Current OS C-state policy may not provide the most efficient performance results because it does not take into account the costs of entering and exiting the deeper power states. That is, current OS C-state policy may not consider activities of other cores in the same package. Since workloads are often multi-tasked, if one core is in a deep sleep state and is invoked to service a task, the other cores that are already in a shallower C-state may have been able to perform the task more efficiently. Current approaches may thus fail to extract additional power and performance savings.
BRIEF DESCRIPTION OF THE DRAWINGS
FIG. 1 is a block diagram illustrating at least one embodiment of a system to perform disclosed techniques.
FIG. 2 is a block diagram representing alternative sample embodiments of scheduling examples.
FIG. 3 is a data- and control-flow diagram illustrating at least one embodiment of a method for taking C-state into account during task scheduling.
FIG. 4 is a data- and control-flow diagram illustrating at least one embodiment of a methods for maintaining a system C-state filter based on entry into and exit out of idle C-states.
FIG. 5 is a block diagram of a system in accordance with at least one embodiment of the present invention.
FIG. 6 is a block diagram of a system in accordance with at least one other embodiment of the present invention.
FIG. 7 is a block diagram of a system in accordance with at least one other embodiment of the present invention.

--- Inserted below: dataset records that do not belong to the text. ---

Lemma cache_later n k : cache_ok n k → cache_ok (S n) k.
Proof. intros Hk Hin. destruct (Hk Hin) as [Hf E]. split; [done|]. rewrite <- E. apply now_stays; [lia|done|by rewrite E]. Qed.

Lemma fetch_member n y k : y ∈ x :: subs → cache_ok n k → ∃ k',
  TransactionLogFetch (now n) y k = Ok (xstatus (now n) y, k') ∧ (xstatus (now n) y = TRANSACTION_STATUS_SUB_COMMITTED → k' = k).
Proof.
  intros Hy Hk. unfold TransactionLogFetch. destruct (Z.eqb_spec y (cachedFetchXid k)) as [E|E].
  { exists k. rewrite E in Hy. destruct (Hk Hy) as [_ <-]. by rewrite E. }
  destruct (member_nonneg y Hy) as [-> Hp]. cbn [negb]. destruct (now_spec n) as [H1 H2 _ _ _].
  rewrite get_status by auto. rsimpl. destruct (_ && _) eqn:Eb; eexists; (split; [done|]); [|done].
  intros Es. rewrite Es in Eb. done.
Qed.

(** The answer for a member is that for the transaction itself at some moment of the test. *)
Lemma did_commit_member d y : descends d y → ∀ fuel n k, (d < fuel)%nat → cache_ok n k →
  ∃ b k' m, TransactionIdDidCommit subtrans TransactionXmin now fuel n y k = Ok (b, k') ∧ (n ≤ m ≤ n + d)%nat ∧
    b = (xstatus (now m) x =? TRANSACTION_STATUS_COMMITTED).
Proof.
  induction 1 as [|d y p Hy Hmin Hp Hv Hd IH]; intros fuel n k Hf Hk; (destruct fuel as [|fuel]; [lia|]); cbn [TransactionIdDidCommit].
  - destruct (fetch_member n x k) as (k' & -> & _); [left|done|]. rsimpl. exists (xstatus (now n) x =? TRANSACTION_STATUS_COMMITTED), k', n.
    split; [|split; [lia|done]]. assert (xstatus (now n) x ≠ TRANSACTION_STATUS_SUB_COMMITTED).
    { rewrite now_status by left. destruct (tree_phase _ _ _ _ H (done n)) as [[-> _]|[-> _]]; [done|]. by destruct (to_status _ _ _ _ H) as [-> | ->]. }
    destruct (Z.eqb_spec (xstatus (now n) x) TRANSACTION_STATUS_COMMITTED); [done|].
    by destruct (Z.eqb_spec (xstatus (now n) x) TRANSACTION_STATUS_SUB_COMMITTED).
  - destruct (fetch_member n y k) as (k' & -> & Hk'); [by right|done|]. rsimpl.
    destruct (Z.eqb_spec (xstatus (now n) y) TRANSACTION_STATUS_SUB_COMMITTED) as [Es|Es].
    { rewrite Es. cbn [Z.eqb TRANSACTION_STATUS_SUB_COMMITTED TRANSACTION_STATUS_COMMITTED Pos.eqb]. rewrite Hmin, Hp. rsimpl. rewrite Hv. cbn [negb].
      rewrite (Hk' Es). destruct (IH fuel (S n) k) as (b & k2 & m & E & Hm & Hb); [lia|by apply cache_later|]. exists b, k2, m. split; [done|]. split; [lia|done]. }
    exists (xstatus (now n) x =? TRANSACTION_STATUS_COMMITTED), k', n. split; [|split; [lia|done]].
    assert (E : (xstatus (now n) y =? TRANSACTION_STATUS_COMMITTED) = (xstatus (now n) x =? TRANSACTION_STATUS_COMMITTED)).
    { rewrite !now_status in * by (left || by right). destruct (tree_phase _ _ _ _ H (done n)) as [[-> Hs]|[-> Hs]]; destruct (Hs y Hy) as [E|E]; rewrite E; try done.
      rewrite E in Es. by destruct (status =? TRANSACTION_STATUS_COMMITTED). }
    rewrite <- E. by destruct (xstatus (now n) y =? TRANSACTION_STATUS_COMMITTED).
Qed.
End test.

(** * Parents *)

Definition has_entry (subtrans : SubTransCtl) (y : Z) : Prop :=
  ∃ p, subtrans !! SubTransToPage y = Some p ∧ length p = Z.to_nat SUBTRANS_XACTS_PER_PAGE.

Lemma entry_range y : 0 ≤ TransactionIdToEntry y < SUBTRANS_XACTS_PER_PAGE.
Proof. apply Z.mod_pos_bound. done. Qed.

Lemma entry_inj y z : SubTransToPage y = SubTransToPage z → TransactionIdToEntry y = TransactionIdToEntry z → y = z.
Proof.
  unfold SubTransToPage, TransactionIdToEntry. change SUBTRANS_XACTS_PER_PAGE with 2048. intros E1 E2.
  rewrite (Z.div_mod y 2048), (Z.div_mod z 2048) by lia. by rewrite E1, E2.
Qed.

(** A recorded parent reads back, and the other parents are unchanged. *)
Lemma set_parent_spec subtrans xid parent : has_entry subtrans xid →
  ∃ subtrans', SubTransSetParent xid parent subtrans = Ok subtrans' ∧
    ∀ y, SubTransGetParent subtrans' y =
      if (y =? xid) && TransactionIdIsNormal y then Ok parent else SubTransGetParent subtrans y.
Proof.
  intros (p & Hp & Hl). pose proof (entry_range xid) as He.
  destruct (lookup_lt_is_Some_2 p (Z.to_nat (TransactionIdToEntry xid))) as [old Ho]; [lia|].
  unfold SubTransSetParent, SimpleLruReadPage. rewrite Hp. rsimpl. rewrite Ho. rsimpl.
  assert (HG : ∀ y, SubTransGetParent (<[SubTransToPage xid := <[Z.to_nat (TransactionIdToEntry xid) := parent]> p]> subtrans) y =
    if (y =? xid) && TransactionIdIsNormal y then Ok parent else SubTransGetParent subtrans y).
  { intros y. unfold SubTransGetParent, SimpleLruReadPage. pose proof (entry_range y). destruct (TransactionIdIsNormal y); cbn [negb]; [|by rewrite andb_false_r].
    rewrite andb_true_r. destruct (Z.eqb_spec y xid) as [->|Hne].
    - rewrite lookup_insert_eq. rsimpl. rewrite list_lookup_insert_eq by (by eapply lookup_lt_Some). done.
    - destruct (decide (SubTransToPage y = SubTransToPage xid)) as [E|E]; [|by rewrite lookup_insert_ne].
      rewrite E, lookup_insert_eq, Hp. rsimpl. rewrite list_lookup_insert_ne; [done|]. intros Ee. apply Hne, entry_inj; [done|lia]. }
  destruct (Z.eqb_spec old parent) as [->|]; cbn [negb]; eexists; (split; [done|]); [|done].
  intros y. rewrite <- HG. do 2 f_equal. by rewrite list_insert_id, insert_id.
Qed.
(* ===== verification/ClogPages.v ===== *)
(** How the commit log and pg_subtrans grow and shrink (clog.c, subtrans.c, slru.c): pages are
    created when the first id on them is assigned and removed, a segment at a time, when no id
    on them can be asked for any more.  Page numbers wrap around with the ids. *)

From S2P Require Import Prelude Xid Bufpage PageOps Clog CommitLog.

(** * Pages *)

Definition SLRU_PAGES_PER_SEGMENT : Z := 32.

(** The log, the number of its newest page and the oldest id it can be asked for. *)
Record ClogState : Type := mkClog { clog : XactCtl; latest_page_number : Z; oldestClogXid : Z }.
Implicit Types (s : ClogState).

(** The page and its log positions; the record about it is not kept. *)
Definition ZeroCLOGPage (pageno : Z) s : ClogState :=
  mkClog (mkXactCtl (<[pageno := replicate (Z.to_nat BLCKSZ) 0]> (page_buffer (clog s))) (filter (λ e, e.1.1 ≠ pageno) (group_lsn (clog s))))
    pageno (oldestClogXid s).

Definition BootStrapCLOG s : ClogState := ZeroCLOGPage 0 s.
Definition StartupCLOG (nextXid : Z) s : ClogState := mkClog (clog s) (TransactionIdToPage nextXid) (oldestClogXid s).

(** Positions that are not used yet are cleared. *)
Definition TrimCLOG (xid : Z) s : result ClogState :=
  let pageno := TransactionIdToPage xid in
  if negb (TransactionIdToPgIndex xid =? 0) then
    let byteno := TransactionIdToByte xid in
    let bshift := TransactionIdToBIndex xid * CLOG_BITS_PER_XACT in
    page ← SimpleLruReadPage (page_buffer (clog s)) pageno;
    byte ← some_or "byte of a clog page" (page !! Z.to_nat byteno);
    let page := take (Z.to_nat byteno) page ++ [Z.land byte (Z.shiftl 1 bshift - 1)] ++ replicate (Z.to_nat (BLCKSZ - byteno - 1)) 0 in
    Ok (mkClog (mkXactCtl (<[pageno := page]> (page_buffer (clog s))) (group_lsn (clog s))) (latest_page_number s) (oldestClogXid s))
  else Ok s.

Definition ExtendCLOG (newestXact : Z) s : ClogState :=
  if negb (TransactionIdToPgIndex newestXact =? 0) && negb (newestXact =? FirstNormalTransactionId) then s
  else ZeroCLOGPage (TransactionIdToPage newestXact) s.

(** * Removing pages *)

(** The comparison of [CLOGPagePrecedes] and [SubTransPagePrecedes], for pages of [per_page] ids. *)
Definition page_precedes (per_page page1 page2 : Z) : bool :=
  let xid1 := uint32 (page1 * per_page + (FirstNormalTransactionId + 1)) in
  let xid2 := uint32 (page2 * per_page + (FirstNormalTransactionId + 1)) in
  TransactionIdPrecedes xid1 xid2 && TransactionIdPrecedes xid1 (uint32 (xid2 + per_page - 1)).

Definition CLOGPagePrecedes (page1 page2 : Z) : bool := page_precedes CLOG_XACTS_PER_PAGE page1 page2.
Definition SubTransPagePrecedes (page1 page2 : Z) : bool := page_precedes SUBTRANS_XACTS_PER_PAGE page1 page2.

Section truncate.
Context (PagePrecedes : Z → Z → bool).

Definition SlruMayDeleteSegment (segpage cutoffPage : Z) : bool :=
  PagePrecedes segpage cutoffPage && PagePrecedes (segpage + SLRU_PAGES_PER_SEGMENT - 1) cutoffPage.

(** The first page of the segment of a page. *)
Definition segment_of (pageno : Z) : Z := pageno / SLRU_PAGES_PER_SEGMENT * SLRU_PAGES_PER_SEGMENT.

(** Buffers are written out before they are dropped, so what counts is the segments that are
    removed. *)
Definition SimpleLruTruncate (cutoffPage latest : Z) (pages : gmap Z (list Z)) : gmap Z (list Z) :=
  if PagePrecedes latest cutoffPage then pages
  else filter (λ e, SlruMayDeleteSegment (segment_of e.1) cutoffPage = false) pages.
End truncate.

Definition AdvanceOldestClogXid (oldest_datfrozenxid : Z) s : ClogState :=
  if TransactionIdPrecedes (oldestClogXid s) oldest_datfrozenxid then mkClog (clog s) (latest_page_number s) oldest_datfrozenxid else s.

Definition TruncateCLOG (oldestXact : Z) s : ClogState :=
  let cutoffPage := TransactionIdToPage oldestXact in
  if negb (existsb (λ n, SlruMayDeleteSegment CLOGPagePrecedes (segment_of n) cutoffPage) (map_to_list (page_buffer (clog s))).*1) then s
  else
    let s := AdvanceOldestClogXid oldestXact s in
    mkClog (mkXactCtl (SimpleLruTruncate CLOGPagePrecedes cutoffPage (latest_page_number s) (page_buffer (clog s))) (group_lsn (clog s)))
      (latest_page_number s) (oldestClogXid s).

(** * pg_subtrans *)

Record SubTransState : Type := mkSubTrans { subtrans_pages : SubTransCtl; subtrans_latest : Z }.
Implicit Types (t : SubTransState).

Definition ZeroSUBTRANSPage (pageno : Z) t : SubTransState :=
  mkSubTrans (<[pageno := replicate (Z.to_nat SUBTRANS_XACTS_PER_PAGE) 0]> (subtrans_pages t)) pageno.

Definition BootStrapSUBTRANS t : SubTransState := ZeroSUBTRANSPage 0 t.

Definition ExtendSUBTRANS (newestXact : Z) t : SubTransState :=
  if negb (TransactionIdToEntry newestXact =? 0) && negb (newestXact =? FirstNormalTransactionId) then t
  else ZeroSUBTRANSPage (SubTransToPage newestXact) t.

Fixpoint startup_loop (fuel : nat) (startPage endPage : Z) t : result SubTransState :=
  match fuel with
  | O => Err OutOfFuel
  | S fuel =>
      let t := ZeroSUBTRANSPage startPage t in
      if startPage =? endPage then Ok t
      else startup_loop fuel (if SubTransToPage MaxTransactionId <? startPage + 1 then 0 else startPage + 1) endPage t
  end.

Definition StartupSUBTRANS (fuel : nat) (oldestActiveXID nextXid : Z) t : result SubTransState :=
  startup_loop fuel (SubTransToPage oldestActiveXID) (SubTransToPage nextXid) t.

(** [TransactionIdRetreat] passes the reserved ids. *)
Definition TransactionIdRetreat (dest : Z) : Z :=
  let dest := uint32 (dest - 1) in
  if dest <? FirstNormalTransactionId then MaxTransactionId else dest.

Definition TruncateSUBTRANS (oldestXact : Z) t : SubTransState :=
  mkSubTrans (SimpleLruTruncate SubTransPagePrecedes (SubTransToPage (TransactionIdRetreat oldestXact)) (subtrans_latest t) (subtrans_pages t)) (subtrans_latest t).

(** * The comparison of pages *)

Section pages.
Context (N K : Z) (HN : 4 < N ≤ 2 ^ 20) (HK : N * K = 2 ^ 31).

(** How far page [p] is after page [q], in ids and modulo 2^32. *)
Definition ahead (p q : Z) : Z := ((p - q) * N) mod 2 ^ 32.

Lemma ahead_multiple p q : ∃ k, ahead p q = N * k.
Proof.
  unfold ahead. pose proof (Z.div_mod ((p - q) * N) (2 ^ 32)). exists (p - q - 2 * K * ((p - q) * N / 2 ^ 32)).
  rewrite Z.mul_sub_distr_l. replace (N * (2 * K * ((p - q) * N / 2 ^ 32))) with (2 ^ 32 * ((p - q) * N / 2 ^ 32)) by (replace (2 ^ 32) with (2 * (N * K)) at 1 by lia; ring). lia.
Qed.

Lemma int32_negative z : (int32 z <? 0) = (2 ^ 31 <=? z mod 2 ^ 32).
Proof.
  unfold int32. pose proof (Z.div_mod z (2 ^ 32)). pose proof (Z.mod_pos_bound z (2 ^ 32)). set (r := z mod 2 ^ 32) in *. set (q := z / 2 ^ 32) in *.
  destruct (Z.leb_spec (2 ^ 31) r).
  - replace (z + 2 ^ 31) with ((r - 2 ^ 31) + (q + 1) * 2 ^ 32) by lia. rewrite Z_mod_plus_full, Z.mod_small; lia.
  - replace (z + 2 ^ 31) with ((r + 2 ^ 31) + q * 2 ^ 32) by lia. rewrite Z_mod_plus_full, Z.mod_small; lia.
Qed.

Lemma page_xid_normal p : FirstNormalTransactionId < uint32 (p * N + (FirstNormalTransactionId + 1)) ∧
  FirstNormalTransactionId ≤ uint32 (uint32 (p * N + (FirstNormalTransactionId + 1)) + N - 1).
Proof.
  unfold uint32, FirstNormalTransactionId. destruct (ahead_multiple p 0) as [k Hk]. unfold ahead in Hk. rewrite Z.sub_0_r in Hk.
  pose proof (Z.mod_pos_bound (p * N) (2 ^ 32)). rewrite <- Zplus_mod_idemp_l, Hk. assert (N * k + N ≤ 2 ^ 32). { assert (k < 2 * K) by nia. nia. }
  rewrite (Z.mod_small (N * k + (3 + 1))) by lia. split; [lia|]. destruct (Z.eq_dec (N * k + N) (2 ^ 32)) as [E|].
  - replace (N * k + (3 + 1) + N - 1) with (3 + 1 * 2 ^ 32) by lia. rewrite Z_mod_plus_full, Z.mod_small; lia.
  - assert (N * k + N + N ≤ 2 ^ 32). { assert (k + 1 < 2 * K) by nia. nia. } rewrite Z.mod_small; lia.
Qed.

Embodiments can accurately and in real time select a most appropriate core of a processor package to perform a task, taking current C-states into account in order to enhance power savings without corresponding performance degradation. More specifically, a system-wide filter may be provided to indicate which cores are available at shallow C-states to perform tasks. For at least one embodiment, the new system filter may be used in conjunction with exsisting OS mechanisms in order to achieve scheduling of tasks on those cores for which the least cost (in terms of power and/or time) will be incurred. Note that the processor core C-states described herein are for an example processor such as those based on IA-32 architecture and IA-64 architecture, available from Intel Corporation, Santa Clara, Calif., although embodiments can equally be used with other processors. Shown in Table 1 below is an example designation of core C-states available in one embodiment, and Table 2 maps these core C-states to the corresponding ACPI states. However, it is to be understood that the scope of the present invention is not limited in this regard.
Available cores for incoming tasks are marked in a system C-state filter in order to try to maximize power savings while generating as little negative performance effect as possible. A core is marked as "available" in the system C-state filter if it is in an active state (e.g., C0) or is in a shallow low power state (e.g., C1). A core is marked in the system C-state filter as "unavailable" if it is in a deep low power state. By taking this system C-state filter into account when performing the scheduling of tasks, the operating system may optimize performance by avoiding the latency associated with exit from a deep power state and may also optimize power savings by allowing cores in the deep low power states to remain so.
Embodiments may be deployed in conjunction with OS C-state and scheduling policy, or may be deployed in platform firmware with an interface to OS C-state policy and scheduling mechanisms.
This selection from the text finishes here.